Task details
Look below for the line that has "same_participation p p'". Set down the lines from there through the line that has "Lemma attempt_initial_coherent g", exactly as written.

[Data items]
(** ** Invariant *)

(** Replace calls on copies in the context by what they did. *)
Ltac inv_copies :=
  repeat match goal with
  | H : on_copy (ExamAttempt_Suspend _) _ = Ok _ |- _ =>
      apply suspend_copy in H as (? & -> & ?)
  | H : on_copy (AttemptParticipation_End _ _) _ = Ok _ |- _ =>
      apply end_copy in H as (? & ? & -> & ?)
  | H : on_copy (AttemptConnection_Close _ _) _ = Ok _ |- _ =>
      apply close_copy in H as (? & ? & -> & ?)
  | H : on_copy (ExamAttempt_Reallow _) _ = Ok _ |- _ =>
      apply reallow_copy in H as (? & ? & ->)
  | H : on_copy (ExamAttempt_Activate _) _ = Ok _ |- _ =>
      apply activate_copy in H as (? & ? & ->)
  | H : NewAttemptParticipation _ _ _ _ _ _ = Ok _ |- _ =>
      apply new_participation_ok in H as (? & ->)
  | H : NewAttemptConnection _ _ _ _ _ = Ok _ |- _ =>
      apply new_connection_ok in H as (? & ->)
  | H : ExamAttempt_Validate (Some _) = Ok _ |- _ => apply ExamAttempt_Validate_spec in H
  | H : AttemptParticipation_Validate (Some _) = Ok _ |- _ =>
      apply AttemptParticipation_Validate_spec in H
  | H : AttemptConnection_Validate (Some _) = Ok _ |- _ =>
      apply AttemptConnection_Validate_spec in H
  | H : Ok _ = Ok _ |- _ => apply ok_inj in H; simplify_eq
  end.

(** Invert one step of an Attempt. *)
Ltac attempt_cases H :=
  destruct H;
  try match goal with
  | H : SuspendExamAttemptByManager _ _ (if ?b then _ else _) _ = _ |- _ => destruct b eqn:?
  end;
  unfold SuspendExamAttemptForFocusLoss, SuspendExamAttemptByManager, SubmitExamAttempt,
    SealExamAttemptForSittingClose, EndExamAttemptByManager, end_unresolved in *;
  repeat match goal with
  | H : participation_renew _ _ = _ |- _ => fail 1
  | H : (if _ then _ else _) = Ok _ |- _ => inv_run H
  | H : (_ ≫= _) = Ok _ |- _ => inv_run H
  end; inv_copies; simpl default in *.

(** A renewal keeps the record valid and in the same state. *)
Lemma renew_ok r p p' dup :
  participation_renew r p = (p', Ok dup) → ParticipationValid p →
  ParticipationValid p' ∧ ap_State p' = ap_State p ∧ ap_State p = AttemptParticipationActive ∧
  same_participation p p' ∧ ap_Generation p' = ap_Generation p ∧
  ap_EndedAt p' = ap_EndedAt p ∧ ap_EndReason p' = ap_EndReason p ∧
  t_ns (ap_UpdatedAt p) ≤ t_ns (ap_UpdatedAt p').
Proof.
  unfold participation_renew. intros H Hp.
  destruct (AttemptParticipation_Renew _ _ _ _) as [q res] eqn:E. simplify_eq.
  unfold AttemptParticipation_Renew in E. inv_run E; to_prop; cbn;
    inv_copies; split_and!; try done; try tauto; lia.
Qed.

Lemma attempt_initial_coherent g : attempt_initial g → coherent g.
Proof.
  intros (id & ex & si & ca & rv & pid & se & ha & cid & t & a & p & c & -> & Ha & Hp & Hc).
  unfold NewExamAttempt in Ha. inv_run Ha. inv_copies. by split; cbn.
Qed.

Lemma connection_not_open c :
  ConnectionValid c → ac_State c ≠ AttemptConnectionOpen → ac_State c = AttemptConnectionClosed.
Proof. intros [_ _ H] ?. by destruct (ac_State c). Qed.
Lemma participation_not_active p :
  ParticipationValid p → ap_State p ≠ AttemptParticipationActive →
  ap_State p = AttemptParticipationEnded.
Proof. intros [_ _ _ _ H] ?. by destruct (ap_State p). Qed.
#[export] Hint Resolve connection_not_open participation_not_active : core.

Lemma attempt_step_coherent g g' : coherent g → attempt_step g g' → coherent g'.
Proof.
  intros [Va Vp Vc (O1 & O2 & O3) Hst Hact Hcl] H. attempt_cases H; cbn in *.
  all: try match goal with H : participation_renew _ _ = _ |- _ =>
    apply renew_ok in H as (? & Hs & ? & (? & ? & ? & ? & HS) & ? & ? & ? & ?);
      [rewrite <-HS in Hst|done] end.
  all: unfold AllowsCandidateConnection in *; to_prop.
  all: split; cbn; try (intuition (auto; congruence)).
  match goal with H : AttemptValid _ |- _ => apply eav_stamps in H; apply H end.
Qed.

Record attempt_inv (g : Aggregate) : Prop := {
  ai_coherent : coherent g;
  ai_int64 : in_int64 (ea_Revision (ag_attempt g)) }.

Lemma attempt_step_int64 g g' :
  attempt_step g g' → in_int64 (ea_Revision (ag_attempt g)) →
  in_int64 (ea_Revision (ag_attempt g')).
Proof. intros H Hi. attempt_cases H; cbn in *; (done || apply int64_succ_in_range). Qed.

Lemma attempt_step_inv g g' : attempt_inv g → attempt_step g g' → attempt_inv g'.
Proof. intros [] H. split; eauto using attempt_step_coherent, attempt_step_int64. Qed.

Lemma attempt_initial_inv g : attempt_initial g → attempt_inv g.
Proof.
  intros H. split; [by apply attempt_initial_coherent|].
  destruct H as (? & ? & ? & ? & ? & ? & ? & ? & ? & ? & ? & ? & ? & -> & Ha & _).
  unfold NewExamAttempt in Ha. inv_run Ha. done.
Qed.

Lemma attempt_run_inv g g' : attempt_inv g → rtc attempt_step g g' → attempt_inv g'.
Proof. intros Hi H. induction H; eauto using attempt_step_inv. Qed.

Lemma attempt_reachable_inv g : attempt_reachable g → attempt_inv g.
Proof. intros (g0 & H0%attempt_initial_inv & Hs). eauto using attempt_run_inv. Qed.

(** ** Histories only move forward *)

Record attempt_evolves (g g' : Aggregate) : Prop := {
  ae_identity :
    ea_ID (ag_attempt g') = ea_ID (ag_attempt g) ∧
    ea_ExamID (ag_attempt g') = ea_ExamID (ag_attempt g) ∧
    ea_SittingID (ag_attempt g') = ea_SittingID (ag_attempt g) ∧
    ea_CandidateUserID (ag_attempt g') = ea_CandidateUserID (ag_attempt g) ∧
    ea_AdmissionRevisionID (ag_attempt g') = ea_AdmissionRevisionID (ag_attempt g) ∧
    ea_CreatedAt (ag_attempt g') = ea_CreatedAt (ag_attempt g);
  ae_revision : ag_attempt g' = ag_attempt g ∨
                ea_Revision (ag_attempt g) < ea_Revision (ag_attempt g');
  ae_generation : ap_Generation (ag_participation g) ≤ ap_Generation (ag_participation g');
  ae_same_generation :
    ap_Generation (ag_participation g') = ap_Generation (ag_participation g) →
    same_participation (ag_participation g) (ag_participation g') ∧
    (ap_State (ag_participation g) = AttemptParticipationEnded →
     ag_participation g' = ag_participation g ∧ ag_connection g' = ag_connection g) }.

Answer to the problem
  same_participation p p' ∧ ap_Generation p' = ap_Generation p ∧
  ap_EndedAt p' = ap_EndedAt p ∧ ap_EndReason p' = ap_EndReason p ∧
  t_ns (ap_UpdatedAt p) ≤ t_ns (ap_UpdatedAt p').
Proof.
  unfold participation_renew. intros H Hp.
  destruct (AttemptParticipation_Renew _ _ _ _) as [q res] eqn:E. simplify_eq.
  unfold AttemptParticipation_Renew in E. inv_run E; to_prop; cbn;
    inv_copies; split_and!; try done; try tauto; lia.
Qed.

Lemma attempt_initial_coherent g : attempt_initial g → coherent g.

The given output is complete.